• **Problem to solve**
Where the records below show a line containing "(** ** Healing", start copying; end with the line containing "- apply NoDup_cons", and copy it too.

• **Data for review**
(* ===== verification/Replay.v ===== *)
(** * Replay: rebuilding a database from its WAL (core/src/replay.rs)

    The database is a class: preparing and executing statements, and transaction control, each
    returning the connection it leaves behind.  The callbacks (cancellation, progress, embedding)
    are functions of how often they have been called.  The numeric fields of [ReplayStats] are one
    function from the field's name; what is only printed is left out. *)

From S2P Require Import Prelude Text Numbers Json WalScan Wal LegacyWal.
From Stdlib Require Import SpecFloat.

Class Db := {
  conn : Type;
  stmt : Type;
  prepare : conn → str → result str stmt;
  execute_prepared : conn → stmt → value → result str unit * conn;
  execute_prepared_returning_count : conn → stmt → value → result str Z * conn;
  exec_transaction_control : str → conn → result Error unit * conn;
}.
(** The parser of a WAL line, and [Number::from_f64] of an [f32]. *)
Class ReplayDeps := {
  parse_wal_line : str → option WalLine;
  f32 : Type;
  number_of_f32 : f32 → option number;
}.

(** Source: core/src/replay.rs 30-30 (LEGACY_SCHEMA_ERROR_PATTERNS) *)
Definition LEGACY_SCHEMA_ERROR_PATTERNS : list str := [].
(** Source: core/src/replay.rs 283-288 (EMBEDDING_TEXT_PAIRS) *)
Definition EMBEDDING_TEXT_PAIRS : list (str * str) :=
  [ (#"name_embedding", #"name"); (#"fact_embedding", #"fact");
    (#"content_embedding", #"content"); (#"summary_embedding", #"summary") ].
(** Source: core/src/types.rs 28-28 (DEFAULT_KIND) *)
Definition DEFAULT_KIND : str := #"Entity".
(** Source: core/src/types.rs 32-32 (KEY_SEPARATOR) *)
Definition KEY_SEPARATOR : char := 31%N.

(** The numeric fields of [ReplayStats]. *)
Inductive counter :=
| lines_replayed | unrecognised_lines | failed_lines | unparseable_lines | files_read | indexes_created
| match_prefixed_replayed | legacy_skipped_lines | match_prefixed_no_op | match_delete_no_op
| seq_regressions | failed_sample_categories_dropped | prepare_calls | rolled_back_lines
| transactions_committed | transactions_rolled_back | embeddings_recomputed | embed_calls
| embeddings_recompute_skipped_no_text | embeddings_recompute_failed | embeddings_skip_rows.
Global Instance counter_eq_dec : EqDecision counter.
Proof. solve_decision. Defined.

(** Source: core/src/replay.rs 38-51 (FailureSample) *)
Record FailureSample := { fs_cypher : str; fs_error : str; fs_count : N; fs_template : str }.
Lemma step_outcome env m acc w d acc' w' d' rots :
  (global_seq w + 1 < 2 ^ 64)%N → ungrouped_step env m acc w d = (acc', w', d', rots) →
  global_seq w' = (global_seq w + kept [(env, m)])%N ∧ generation w' = generation w ∧
  acc' = foldl omax acc (flushed (global_seq w) [(env, m)]) ∧
  (untorn_fault env → ∃ writes, wl_seq ∘ snd <$> writes = flushed (global_seq w) [(env, m)] ∧ d' = appended d writes).
Proof.
  intros Hb. unfold ungrouped_step. destruct m as [[ts c] p]. cbn [fst snd].
  assert (with_chunk env (log_mutation ts c (wal_params p) []) w d = with_chunk env (log_all [(ts, c, wal_params p)] []) w d) as ->.
  { unfold with_chunk. cbn [log_all]. by destruct (log_mutation ts c (wal_params p) [] _) as [[[]|] w1]. }
  destruct (with_chunk env _ w d) as [[r w1] d1] eqn:H.
  destruct (chunk_outcome env [(ts, c, wal_params p)] w d r w1 d1) as (Hs & Hg & H0 & H1 & H2); [done|exact H|].
  unfold kept, chunk_of in *. cbn [flushed List.filter length compose snd] in *.
  change (loggable (ts, c, wal_params p)) with (loggable (ts, c, p)) in *.
  destruct (loggable (ts, c, p)); cbn [numbered length app] in *.
  - destruct (fe_fault env) eqn:Hf.
    + destruct H1 as (-> & path & ->); [done|done|]. cbn [emit_rotation_if_any take_rotation].
      intros [= <- <- <- <-]. cbn [set_file global_seq generation]. rewrite Hs.
      rewrite (proj2 (N.ltb_lt _ _)) by lia. split; [done|]. split; [done|]. split.
      * cbn [app foldl]. f_equal. lia.
      * intros _. eexists [(path, _)]. split; [|reflexivity]. done.
    + destruct H2 as [-> H2]; [done|done|]. intros [= <- <- <- <-]. split; [done|]. split; [done|]. split; [done|].
      intros Hu. exists []. split; [done|]. by apply H2.
    + destruct H2 as [-> H2]; [done|done|]. intros [= <- <- <- <-]. split; [done|]. split; [done|]. split; [done|].
      intros Hu. exists []. split; [done|]. by apply H2.
    + destruct H2 as [-> H2]; [done|done|]. intros [= <- <- <- <-]. split; [done|]. split; [done|]. split; [done|].
      intros Hu. by destruct (Hu written).
  - destruct H0 as [-> ->]; [done|]. intros [= <- <- <- <-]. cbn [set_file global_seq generation]. rewrite Hs.
    rewrite N.add_0_r, N.ltb_irrefl. split; [done|]. split; [done|]. split; [done|]. intros _. by exists [].
Qed.
Lemma loop_outcome ms acc w d acc' w' d' rots :
  (global_seq w + N.of_nat (length ms) < 2 ^ 64)%N → ungrouped_loop ms acc w d = (acc', w', d', rots) →
  global_seq w' = (global_seq w + kept ms)%N ∧ generation w' = generation w ∧
  acc' = foldl omax acc (flushed (global_seq w) ms) ∧
  ((∀ em, em ∈ ms → untorn_fault em.1) →
   ∃ writes, wl_seq ∘ snd <$> writes = flushed (global_seq w) ms ∧ d' = appended d writes).
Proof.
  revert acc w d acc' w' d' rots. induction ms as [|[env m] ms IH]; intros acc w d acc' w' d' rots Hb; cbn [ungrouped_loop].
  - intros [= <- <- <- <-]. unfold kept. simpl. rewrite N.add_0_r. split; [done|]. split; [done|]. split; [done|].
    intros _. by exists [].
  - cbn [length] in Hb. destruct (ungrouped_step env m acc w d) as [[[a1 w1] d1] r1] eqn:H1.
    destruct (step_outcome env m acc w d _ _ _ _ ltac:(lia) H1) as (S1 & S2 & S3 & S4).
    destruct (ungrouped_loop ms a1 w1 d1) as [[[a2 w2] d2] r2] eqn:H2. intros [= <- <- <- <-].
    assert (kept [(env, m)] ≤ 1)%N as Hk by (unfold kept; simpl; destruct (loggable m); simpl; lia).
    destruct (IH a1 w1 d1 _ _ _ _ ltac:(lia) H2) as (I1 & I2 & I3 & I4).
    assert (kept ((env, m) :: ms) = kept [(env, m)] + kept ms)%N as Hks
      by (unfold kept; simpl; destruct (loggable m); simpl; lia).
    assert (flushed (global_seq w) ((env, m) :: ms) = flushed (global_seq w) [(env, m)] ++ flushed (global_seq w1) ms) as Hfl.
    { rewrite S1. unfold kept. cbn [flushed List.filter compose snd]. destruct (loggable m); cbn [length].
      - by rewrite app_nil_r.
      - by rewrite N.add_0_r. }
    rewrite Hks, Hfl, foldl_app, <- S3, <- I3. split; [lia|]. split; [congruence|]. split; [done|]. intros Hu.
    destruct S4 as (ws1 & E1 & ->); [apply (Hu (env, m)); by left|].
    destruct I4 as (ws2 & E2 & ->); [intros em Hin; apply Hu; by right|].
    exists (ws1 ++ ws2). rewrite fmap_app, E1, E2. split; [done|]. unfold appended. by rewrite foldl_app.
Qed.

Context {SR : SeqReader} {GC : GenerationCodec}.

(** A group whose writer is open. *)
Definition opened (s : wal_app) (gid dir : str) (w : WalWriter) (d : list wfile) : Prop :=
  is_Some (wa_root s) ∧ wa_poisoned s = false ∧ wa_writers s !! gid = Some (dir, w) ∧ wa_dirs s !! dir = Some d.
Lemma with_opened {T : Type} oe gid dir w d (f : WalWriter → list wfile → T * WalWriter * list wfile * list WalRotationInfo) s :
  opened s gid dir w d →
  with_wal_writer oe gid f s = let '(v, w, d, rots) := f w d in (Some v, set_group gid dir w d rots s).
Proof.
  intros ([root Hr] & Hp & Hw & Hd). unfold with_wal_writer. rewrite Hr, Hp. unfold open_writer. rewrite Hw, Hd. done.
Qed.
Lemma opened_set gid dir w d w' d' rots s :
  opened s gid dir w d → opened (set_group gid dir w' d' rots s) gid dir w' d'.
Proof.
  intros ([root Hr] & Hp & _). split; [by exists root|]. split; [done|]. unfold set_group. cbn. by rewrite !lookup_insert_eq.
Qed.
(* ===== verification/OntologyTheory.v ===== *)
(** * OntologyTheory: the parent graph after validation, and the names

    [rooted ets i l]: following parents from entry [i] visits the entries [l] and ends. *)

From S2P Require Import Prelude Text WalGeneration WalScan Checkpoint WalGroup Ontology.

(** ** Following parents *)

Inductive rooted (ets : list EntityTypeDef) : nat → list nat → Prop :=
| rooted_end i : next_idx ets i = None → rooted ets i [i]
| rooted_step i j l : next_idx ets i = Some j → rooted ets j l → rooted ets i (i :: l).
Definition Rooted (ets : list EntityTypeDef) (i : nat) : Prop := ∃ l, rooted ets i l.

Lemma rooted_det ets i l l' : rooted ets i l → rooted ets i l' → l = l'.
Proof.
  intros H. revert l'. induction H as [i Hi|i j l Hi Hl IH]; intros l' H'; inversion H'; simplify_eq; try done.
  f_equal. by apply IH.
Qed.
Lemma rooted_suffix ets i l x : rooted ets i l → x ∈ l → ∃ l', rooted ets x l' ∧ l' `suffix_of` l.
Proof.
  induction 1 as [i Hi|i j l Hi Hl IH].
  - intros ->%list_elem_of_singleton. exists [i]. split; [by constructor|done].
  - intros [->|Hx]%elem_of_cons; [exists (i :: l); split; [by econstructor|done]|].
    destruct (IH Hx) as (l' & H1 & H2). exists l'. split; [done|]. by apply suffix_cons_r.
Qed.
Lemma rooted_NoDup ets i l : rooted ets i l → NoDup l.
Proof.
  induction 1 as [i Hi|i j l Hi Hl IH]; [apply NoDup_singleton|]. apply NoDup_cons. split; [|done].
  intros Hin. destruct (rooted_suffix _ _ _ _ Hl Hin) as (l' & H1 & H2%suffix_length).
  pose proof (rooted_det _ _ _ _ H1 (rooted_step _ _ _ _ Hi Hl)) as ->. simpl in H2. lia.
Qed.
Lemma rooted_tail_next ets i l x : rooted ets i l → x ∈ tail l → ∃ y, next_idx ets y = Some x.
Proof.
  induction 1 as [i Hi|i j l Hi Hl IH]; [by intros ?%elem_of_nil|]. cbn [tail].
  destruct Hl as [j Hj|j k l Hj Hk]; [intros ->%list_elem_of_singleton; by exists i|].
  intros [->|Hx]%elem_of_cons; [by exists i|]. by apply IH.
Qed.
(* ===== verification/OntologyGuard.v ===== *)
(** * OntologyGuard: the identity stamp is never silently reinterpreted, and a cleared drift stays cleared

    What the per-group cache and the stamp of [OntologyState] guarantee, over every sequence of
    operations; and the race of first resolutions with remediations, step by step. *)

From S2P Require Import Prelude Text Numbers WalGeneration WalScan Checkpoint WalGroup Ontology Graph OntologyState.

(** ** Sets as sorted lists *)

Lemma btree_elem (l : list str) x : x ∈ btree l ↔ x ∈ l.
Proof. unfold btree. rewrite sort_by_perm. apply elem_of_remove_dups. Qed.
Lemma btree_sorted (l : list str) : StronglySorted (λ a b, str_leb a b = true) (btree l).
Proof. apply sort_by_sorted; eauto using str_leb_total, str_leb_trans. Qed.
Lemma btree_nodup (l : list str) : NoDup (btree l).
Proof. unfold btree. rewrite sort_by_perm. apply NoDup_remove_dups. Qed.
(** Two sorted lists without repetition that hold the same texts are one. *)
Lemma btree_ext (l k : list str) : (∀ x, x ∈ l ↔ x ∈ k) → btree l = btree k.
Proof.
  intros H. apply (sorted_perm_unique (λ a b, str_leb a b = true)).
  - intros x y. apply str_leb_antisym.
  - apply btree_sorted.
  - apply btree_sorted.
  - apply NoDup_Permutation; [apply btree_nodup..|]. intros x. by rewrite !btree_elem.
Qed.
Lemma btree_idem (l : list str) : btree (btree l) = btree l.
Proof. apply btree_ext. intros x. apply btree_elem. Qed.

(** The identity set of an ontology, or of none. *)
Definition idset (o : option Ontology) : list str := match o with Some o => identity_set o | None => [] end.
Lemma idset_btree o : btree (idset o) = idset o.
Proof. destruct o; [apply btree_idem|done]. Qed.
Lemma read_stamp_btree d g l : read_stamp d g = Ok l → btree l = l.
Proof.
  unfold read_stamp. destruct (encode_group_dir_name g) as [n|]; [|done].
  destruct (d_stamps d !! n) as [[e|e|ts]|]; intros [= <-]; [apply btree_idem|done].
Qed.

Lemma changed_elem (recorded current : list str) (l : str) (b : bool) :
  (l, b) ∈ changed_labels recorded current ↔ if b then l ∈ current ∧ l ∉ recorded else l ∈ recorded ∧ l ∉ current.
Proof.
  unfold changed_labels. rewrite sort_by_perm, elem_of_app, !list_elem_of_fmap.
  assert (Hf : ∀ (a k : list str) x, x ∈ List.filter (λ l : str, negb (bool_decide (l ∈ k))) a ↔ x ∈ a ∧ x ∉ k).
  { intros a k x. rewrite !list_elem_of_In, filter_In, <- !list_elem_of_In, negb_true_iff, bool_decide_eq_false. done. }
  setoid_rewrite Hf. destruct b; naive_solver.
Qed.
Lemma changed_nil (recorded current : list str) : btree recorded = recorded → btree current = current →
  changed_labels recorded current = [] → recorded = current.
Proof.
  intros Hr Hc Hn. rewrite <- Hr, <- Hc. apply btree_ext. intros x.
  assert (Hno : ∀ b, (x, b) ∉ changed_labels recorded current) by (intros b; rewrite Hn; apply not_elem_of_nil).
  pose proof (Hno true) as H1. pose proof (Hno false) as H2. rewrite changed_elem in H1, H2.
  destruct (decide (x ∈ recorded)), (decide (x ∈ current)); tauto.
Qed.
Lemma no_carrier {E} (changed : list (str * bool)) (count : str → result E N) : check_identity_change changed count = Ok None →
  ∀ l b, (l, b) ∈ changed → count l = Ok 0%N.
Proof.
  induction changed as [|[l b] changed IH]; cbn [check_identity_change]; intros H l' b' Hin; [by apply not_elem_of_nil in Hin|].
  destruct (count l) as [n|e] eqn:Hc; [|done]. destruct (N.ltb_spec 0 n); [done|].
  apply elem_of_cons in Hin as [[= -> ->]|Hin]; [rewrite Hc; f_equal; lia|by eapply IH].
Qed.

(** ** Stamps on disk *)

Lemma encode_inj g h n : wf_str g → wf_str h → encode_group_dir_name g = Ok n → encode_group_dir_name h = Ok n → g = h.
Proof.
  intros Hg Hh Eg Eh. destruct (encode_decode _ _ Hg Eg) as [Dg _]. destruct (encode_decode _ _ Hh Eh) as [Dh _]. congruence.
Qed.
Lemma write_stamp_reads io g set d d' : write_stamp io g set d = (Ok tt, d') → read_stamp d' g = Ok (btree set).
Proof.
  unfold write_stamp, read_stamp. destruct (encode_group_dir_name g) as [n|]; [|by destruct io]. destruct io; [done|].
  intros [= <-]. cbn. by rewrite lookup_insert_eq.
Qed.
Lemma write_stamp_frame io g set d d' r h : wf_str g → wf_str h → g ≠ h → write_stamp io g set d = (r, d') → read_stamp d' h = read_stamp d h.
Proof.
  unfold write_stamp, read_stamp. intros Hg Hh Hne. destruct (encode_group_dir_name g) as [n|] eqn:Eg; [|destruct io; intros [= _ <-]; done].
  destruct io; intros [= _ <-]; [done|]. destruct (encode_group_dir_name h) as [m|] eqn:Eh; [|done]. cbn.
  rewrite lookup_insert_ne; [done|]. intros ->. by apply Hne, (encode_inj g h m).
Qed.

(** What a check of the identity set leaves: nothing but the group's stamp can have changed, and
    that only to the ontology's set, when no entity carries a label that changed sides. *)
Record settled (env : oenv) (g : str) (o : option Ontology) (s : ostate) (v : option IdentityRefusal * option msg) (s' : ostate) : Prop := {
  st_root : o_root s' = o_root s;
  st_own : o_own s' = o_own s;
  st_ontology : o_ontology s' = o_ontology s;
  st_groups : o_groups s' = o_groups s;
  st_drift : d_groups (o_disk s') = d_groups (o_disk s);
  st_refused : v ≠ (None, None) → s' = s;
  st_frame h : wf_str g → wf_str h → g ≠ h → read_stamp (o_disk s') h = read_stamp (o_disk s) h;
  st_accepted : o_root s = true → v = (None, None) → read_stamp (o_disk s') g = Ok (idset o);
  st_stamp : s' = s ∨ ∃ old db, read_stamp (o_disk s) g = Ok old ∧ read_stamp (o_disk s') g = Ok (idset o) ∧ oe_db env = Some (Ok db) ∧
     ∀ l, (l ∈ old ∧ l ∉ idset o) ∨ (l ∈ idset o ∧ l ∉ old) → count_carriers db g l = Ok 0%N;
}.
Lemma settled_same env g o s v : v ≠ (None, None) → settled env g o s v s.
Proof. intros Hv. split; auto. done. Qed.
Lemma check_set_spec env g o s v s' : check_identity_set env g o s = (v, s') → settled env g o s v s'.
Proof.
  unfold check_identity_set. fold (idset o).
  destruct (o_root s) eqn:Hroot; cbn [negb]; [|intros [= <- <-]; split; auto; congruence].
  destruct (read_stamp (o_disk s) g) as [recorded|e] eqn:Hr; [|by intros [= <- <-]; apply settled_same].
  destruct (changed_labels recorded (idset o)) as [|c cs] eqn:Hch.
  - intros [= <- <-]. split; auto. intros _ _. rewrite Hr. f_equal.
    apply changed_nil; [by eapply read_stamp_btree|apply idset_btree|done].
  - destruct (oe_db env) as [[db|e]|] eqn:Hdb; [|by intros [= <- <-]; apply settled_same..]. rewrite <- Hch.
    destruct (check_identity_change _ _) as [[r|]|e] eqn:Hcnt; [by intros [= <- <-]; apply settled_same| |by intros [= <- <-]; apply settled_same].
    destruct (write_stamp _ _ _ _) as [[[]|e] d] eqn:Hw; [|by intros [= <- <-]; apply settled_same].
    intros [= <- <-]. pose proof (write_stamp_reads _ _ _ _ _ Hw) as Hrd. rewrite idset_btree in Hrd. split; cbn; auto.
    + unfold write_stamp in Hw. destruct (encode_group_dir_name g); [|by destruct (oe_stamp_io env)]. destruct (oe_stamp_io env); [done|]. by injection Hw as <-.
    + done.
    + intros h Hg Hh Hne. by apply (write_stamp_frame _ _ _ _ _ _ _ Hg Hh Hne Hw).
    + right. exists recorded, db. split_and!; try done. intros l [[H1 H2]|[H1 H2]].
      * eapply (no_carrier _ _ Hcnt l false). by apply changed_elem.
      * eapply (no_carrier _ _ Hcnt l true). by apply changed_elem.
Qed.

(** ** The cache against the stamps *)

Lemma cached_insert s g e h : cached (with_cache (<[g := Resolved e]> (o_groups s)) s) h = if decide (g = h) then Some e else cached s h.
Proof. unfold cached. cbn. destruct (decide (g = h)) as [->|Hne]; [by rewrite lookup_insert_eq|by rewrite lookup_insert_ne]. Qed.
Lemma cached_mark s g h : cached (mark_group_resolving g s) h = cached s h.
Proof.
  unfold mark_group_resolving, cached. destruct (o_groups s !! g) as [st|] eqn:Hg; [done|]. cbn.
  destruct (decide (g = h)) as [->|Hne]; [by rewrite lookup_insert_eq, Hg|by rewrite lookup_insert_ne].
Qed.
Lemma cached_invalidate s g h : cached (invalidate_group_ontology g s) h = if decide (g = h) then None else cached s h.
Proof. unfold cached. cbn. destruct (decide (g = h)) as [->|Hne]; [by rewrite lookup_delete_eq|by rewrite lookup_delete_ne]. Qed.
Lemma cached_settled env g o s v s' h : settled env g o s v s' → cached s' h = cached s h.
Proof. intros H. unfold cached. by rewrite (st_groups _ _ _ _ _ _ H). Qed.

(** Every cached entry was checked, and unless it refuses, the group's stamp is its set. *)
Definition stamped (s : ostate) : Prop := ∀ g e, wf_str g → cached s g = Some e → o_root s = true →
  ge_unchecked e = None ∧ (ge_refusal e = None → read_stamp (o_disk s) g = Ok (idset (ge_ontology e))).
Lemma stamped_sub s s' : o_root s' = o_root s → o_disk s' = o_disk s → (∀ h, cached s' h = cached s h ∨ cached s' h = None) → stamped s → stamped s'.
Proof. intros Hr Hd Hc Hs g e Hg He. rewrite Hr, Hd. destruct (Hc g) as [H|H]; rewrite H in He; [by apply Hs|done]. Qed.
Lemma stamped_settled env g o s v s' : wf_str g → settled env g o s v s' → cached s g = None → stamped s → stamped s'.
Proof.
  intros Hg H Hn Hs h e Hh He Hr. rewrite (cached_settled _ _ _ _ _ _ h H) in He. rewrite (st_root _ _ _ _ _ _ H) in Hr.
  destruct (decide (g = h)) as [->|Hne]; [by rewrite Hn in He|]. rewrite (st_frame _ _ _ _ _ _ H) by done. by apply Hs.
Qed.
Lemma stamped_insert s g e : stamped s → (o_root s = true → ge_unchecked e = None ∧ (ge_refusal e = None → read_stamp (o_disk s) g = Ok (idset (ge_ontology e)))) →
  stamped (with_cache (<[g := Resolved e]> (o_groups s)) s).
Proof. intros Hs He h e' Hh Hc Hr. rewrite cached_insert in Hc. destruct (decide (g = h)) as [->|Hne]; [injection Hc as <-; by apply He|by apply Hs]. Qed.
(* ===== verification/CrossGroupTheory.v ===== *)
(** * CrossGroupTheory: the laws of name resolution and of the re-binding of pointers *)

From S2P Require Import Prelude Text Numbers Json WalScan Wal LegacyWal Replay Pointer Prompts Graph CrossGroup.

(** ** Healing leaves everything but kinds and keys *)

Record heal_of (e e' : ent) : Prop := {
  ho_uuid : en_uuid e' = en_uuid e; ho_name : en_name e' = en_name e; ho_group : en_group e' = en_group e;
  ho_labels : en_labels e' = en_labels e; ho_created : en_created e' = en_created e; ho_attrs : en_attrs e' = en_attrs e;
}.
Definition is_heal (group_id : str) (m : str * gmut) : Prop := m.1 = group_id ∧ ∃ u, m.2 = MHeal u.
Record healed (group_id : str) (g g' : graph) : Prop := {
  hd_ents : Forall2 heal_of (g_ents g) (g_ents g');
  hd_eps : g_eps g' = g_eps g;
  hd_rels : g_rels g' = g_rels g;
  hd_direct : g_direct g' = g_direct g;
  hd_pending : ∃ ms, g_pending g' = g_pending g ++ ms ∧ Forall (is_heal group_id) ms;
}.
Global Instance heal_of_refl : Reflexive heal_of.
Proof. by split. Qed.
Global Instance heal_of_trans : Transitive heal_of.
Proof. intros a b c [] []. split; congruence. Qed.
Global Instance heal_of_pre : PreOrder heal_of.
Proof. split; apply _. Qed.
Global Instance healed_refl gid : Reflexive (healed gid).
Proof. intros g. split; try done. by exists []; rewrite app_nil_r. Qed.
Global Instance healed_trans gid : Transitive (healed gid).
Proof.
  intros a b c [] []. split; try congruence; [by etrans|].
  destruct hd_pending0 as (m1 & H1 & ?), hd_pending1 as (m2 & H2 & ?).
  exists (m1 ++ m2). rewrite H2, H1, app_assoc. split; [done|]. by apply Forall_app.
Qed.

Lemma healed_uuids gid g g' : healed gid g g' → en_uuid <$> g_ents g' = en_uuid <$> g_ents g.
Proof.
  intros [H _ _ _ _]. induction H as [|e e' l l' [Hu _ _ _ _ _] _ IH]; [done|]. cbn. by rewrite Hu, IH.
Qed.

(** ** Lookups *)

Lemma get_entity_spec g u e :
  NoDup (en_uuid <$> g_ents g) → get_entity_by_uuid g u = Some e ↔ e ∈ g_ents g ∧ en_uuid e = u.
Proof.
  unfold get_entity_by_uuid. rewrite find_first_omap. generalize (g_ents g) as l. intros l.
  induction l as [|a l IH]; cbn; intros Hn.
  - split; [done|]. intros [H _]. by apply elem_of_nil in H.
  - apply NoDup_cons in Hn as [Ha Hn]. case_bool_decide as Hau; cbn.
    + split.
      * intros [= <-]. split; [left|done].
      * intros [[->|Hin]%elem_of_cons Hu]; [done|]. destruct Ha. rewrite Hau, <- Hu. by apply list_elem_of_fmap_2.
    + rewrite IH by done. rewrite elem_of_cons. naive_solver.
Qed.
Lemma has_entity_spec g u : has_entity g u = true ↔ u ∈ en_uuid <$> g_ents g.
Proof.
  unfold has_entity, get_entity_by_uuid. rewrite bool_decide_eq_true, find_first_omap.
  generalize (g_ents g) as l. intros l. induction l as [|a l IH]; cbn.
  - split; [by intros []|]. intros H. by apply elem_of_nil in H.
  - rewrite elem_of_cons. case_bool_decide as Hau; cbn; [|rewrite IH; naive_solver].
    split; [by left|done].
Qed.
Lemma healed_entity gid g g' u e :
  NoDup (en_uuid <$> g_ents g) → healed gid g g' → get_entity_by_uuid g u = Some e →
  ∃ e', get_entity_by_uuid g' u = Some e' ∧ heal_of e e'.
Proof.
  intros Hn Hh. pose proof (healed_uuids _ _ _ Hh) as Hu. destruct Hh as [Hf _ _ _ _].
  rewrite get_entity_spec by done. intros [Hin He]. apply list_elem_of_lookup in Hin as [i Hi].
  apply (Forall2_lookup_l _ _ _ _ _ Hf) in Hi as (e' & Hi' & Hoe). exists e'. split; [|done].
  rewrite get_entity_spec by congruence. split; [by eapply list_elem_of_lookup_2|]. rewrite <- He. apply Hoe.
Qed.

• **Answer for this exercise**
(** ** Healing leaves everything but kinds and keys *)

Record heal_of (e e' : ent) : Prop := {
  ho_uuid : en_uuid e' = en_uuid e; ho_name : en_name e' = en_name e; ho_group : en_group e' = en_group e;
  ho_labels : en_labels e' = en_labels e; ho_created : en_created e' = en_created e; ho_attrs : en_attrs e' = en_attrs e;
}.
Definition is_heal (group_id : str) (m : str * gmut) : Prop := m.1 = group_id ∧ ∃ u, m.2 = MHeal u.
Record healed (group_id : str) (g g' : graph) : Prop := {
  hd_ents : Forall2 heal_of (g_ents g) (g_ents g');
  hd_eps : g_eps g' = g_eps g;
  hd_rels : g_rels g' = g_rels g;
  hd_direct : g_direct g' = g_direct g;
  hd_pending : ∃ ms, g_pending g' = g_pending g ++ ms ∧ Forall (is_heal group_id) ms;
}.
Global Instance heal_of_refl : Reflexive heal_of.
Proof. by split. Qed.
Global Instance heal_of_trans : Transitive heal_of.
Proof. intros a b c [] []. split; congruence. Qed.
Global Instance heal_of_pre : PreOrder heal_of.
Proof. split; apply _. Qed.
Global Instance healed_refl gid : Reflexive (healed gid).
Proof. intros g. split; try done. by exists []; rewrite app_nil_r. Qed.
Global Instance healed_trans gid : Transitive (healed gid).
Proof.
  intros a b c [] []. split; try congruence; [by etrans|].
  destruct hd_pending0 as (m1 & H1 & ?), hd_pending1 as (m2 & H2 & ?).
  exists (m1 ++ m2). rewrite H2, H1, app_assoc. split; [done|]. by apply Forall_app.
Qed.

Lemma healed_uuids gid g g' : healed gid g g' → en_uuid <$> g_ents g' = en_uuid <$> g_ents g.
Proof.
  intros [H _ _ _ _]. induction H as [|e e' l l' [Hu _ _ _ _ _] _ IH]; [done|]. cbn. by rewrite Hu, IH.
Qed.

(** ** Lookups *)

Lemma get_entity_spec g u e :
  NoDup (en_uuid <$> g_ents g) → get_entity_by_uuid g u = Some e ↔ e ∈ g_ents g ∧ en_uuid e = u.
Proof.
  unfold get_entity_by_uuid. rewrite find_first_omap. generalize (g_ents g) as l. intros l.
  induction l as [|a l IH]; cbn; intros Hn.
  - split; [done|]. intros [H _]. by apply elem_of_nil in H.
  - apply NoDup_cons in Hn as [Ha Hn]. case_bool_decide as Hau; cbn.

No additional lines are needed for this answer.